─── Data for this exercise

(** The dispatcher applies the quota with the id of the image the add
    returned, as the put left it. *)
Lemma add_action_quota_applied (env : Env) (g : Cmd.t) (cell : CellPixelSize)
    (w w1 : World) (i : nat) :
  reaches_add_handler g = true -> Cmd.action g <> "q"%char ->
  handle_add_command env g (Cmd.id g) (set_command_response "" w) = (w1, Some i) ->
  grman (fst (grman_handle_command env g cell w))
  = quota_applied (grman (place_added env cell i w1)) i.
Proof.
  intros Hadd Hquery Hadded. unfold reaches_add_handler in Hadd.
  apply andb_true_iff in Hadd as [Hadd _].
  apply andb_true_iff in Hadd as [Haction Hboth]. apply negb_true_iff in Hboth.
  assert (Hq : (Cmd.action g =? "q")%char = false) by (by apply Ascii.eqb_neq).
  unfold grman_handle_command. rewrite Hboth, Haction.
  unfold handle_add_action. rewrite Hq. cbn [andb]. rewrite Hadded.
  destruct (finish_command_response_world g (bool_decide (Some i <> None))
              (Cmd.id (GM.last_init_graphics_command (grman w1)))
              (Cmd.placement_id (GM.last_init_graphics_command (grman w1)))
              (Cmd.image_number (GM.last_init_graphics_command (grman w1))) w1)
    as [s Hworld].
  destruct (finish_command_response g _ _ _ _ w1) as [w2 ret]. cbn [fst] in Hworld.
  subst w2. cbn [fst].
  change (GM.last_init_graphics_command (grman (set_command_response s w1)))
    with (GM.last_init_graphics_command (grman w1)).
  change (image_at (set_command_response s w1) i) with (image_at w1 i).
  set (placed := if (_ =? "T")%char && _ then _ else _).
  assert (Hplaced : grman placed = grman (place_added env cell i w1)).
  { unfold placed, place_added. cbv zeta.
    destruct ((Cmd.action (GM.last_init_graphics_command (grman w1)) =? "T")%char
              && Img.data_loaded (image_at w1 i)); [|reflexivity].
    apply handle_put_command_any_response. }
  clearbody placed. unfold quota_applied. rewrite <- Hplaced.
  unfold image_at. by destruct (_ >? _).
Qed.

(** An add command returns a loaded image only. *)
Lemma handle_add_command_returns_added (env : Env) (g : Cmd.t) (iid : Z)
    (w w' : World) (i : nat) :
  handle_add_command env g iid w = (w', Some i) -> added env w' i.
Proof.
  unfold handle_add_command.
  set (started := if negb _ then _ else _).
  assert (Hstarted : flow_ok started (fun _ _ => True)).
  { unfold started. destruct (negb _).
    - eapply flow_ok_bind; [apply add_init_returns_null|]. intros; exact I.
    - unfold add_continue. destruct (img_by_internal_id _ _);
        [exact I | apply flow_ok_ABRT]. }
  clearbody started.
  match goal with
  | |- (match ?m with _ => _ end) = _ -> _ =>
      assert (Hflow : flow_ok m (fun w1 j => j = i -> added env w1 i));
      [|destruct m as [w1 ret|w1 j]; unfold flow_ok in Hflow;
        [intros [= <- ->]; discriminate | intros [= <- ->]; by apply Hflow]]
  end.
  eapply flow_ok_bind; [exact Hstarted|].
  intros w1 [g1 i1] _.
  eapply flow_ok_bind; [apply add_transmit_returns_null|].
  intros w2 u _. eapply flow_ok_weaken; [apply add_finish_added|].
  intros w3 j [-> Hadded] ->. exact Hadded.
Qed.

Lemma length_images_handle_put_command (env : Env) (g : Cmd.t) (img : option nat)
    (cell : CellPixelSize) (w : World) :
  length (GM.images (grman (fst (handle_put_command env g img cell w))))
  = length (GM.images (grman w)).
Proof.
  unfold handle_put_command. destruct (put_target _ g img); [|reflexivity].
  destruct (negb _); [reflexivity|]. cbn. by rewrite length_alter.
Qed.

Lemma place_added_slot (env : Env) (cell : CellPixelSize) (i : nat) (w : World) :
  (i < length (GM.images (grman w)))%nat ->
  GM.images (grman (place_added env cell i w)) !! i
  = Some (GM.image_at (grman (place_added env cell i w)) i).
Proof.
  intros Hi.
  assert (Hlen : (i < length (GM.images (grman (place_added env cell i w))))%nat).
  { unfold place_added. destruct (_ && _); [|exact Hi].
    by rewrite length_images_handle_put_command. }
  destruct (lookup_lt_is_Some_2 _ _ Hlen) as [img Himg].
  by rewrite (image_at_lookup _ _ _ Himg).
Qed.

──────

Task goal:
Nothing outside this range should appear: the lines from the start of the listing through the line with "apply andb_true_iff in Hadd as [Haction", each reproduced exactly, both ends included.

Response to this task:
(** The dispatcher applies the quota with the id of the image the add
    returned, as the put left it. *)
Lemma add_action_quota_applied (env : Env) (g : Cmd.t) (cell : CellPixelSize)
    (w w1 : World) (i : nat) :
  reaches_add_handler g = true -> Cmd.action g <> "q"%char ->
  handle_add_command env g (Cmd.id g) (set_command_response "" w) = (w1, Some i) ->
  grman (fst (grman_handle_command env g cell w))
  = quota_applied (grman (place_added env cell i w1)) i.
Proof.
  intros Hadd Hquery Hadded. unfold reaches_add_handler in Hadd.
  apply andb_true_iff in Hadd as [Hadd _].
  apply andb_true_iff in Hadd as [Haction Hboth]. apply negb_true_iff in Hboth.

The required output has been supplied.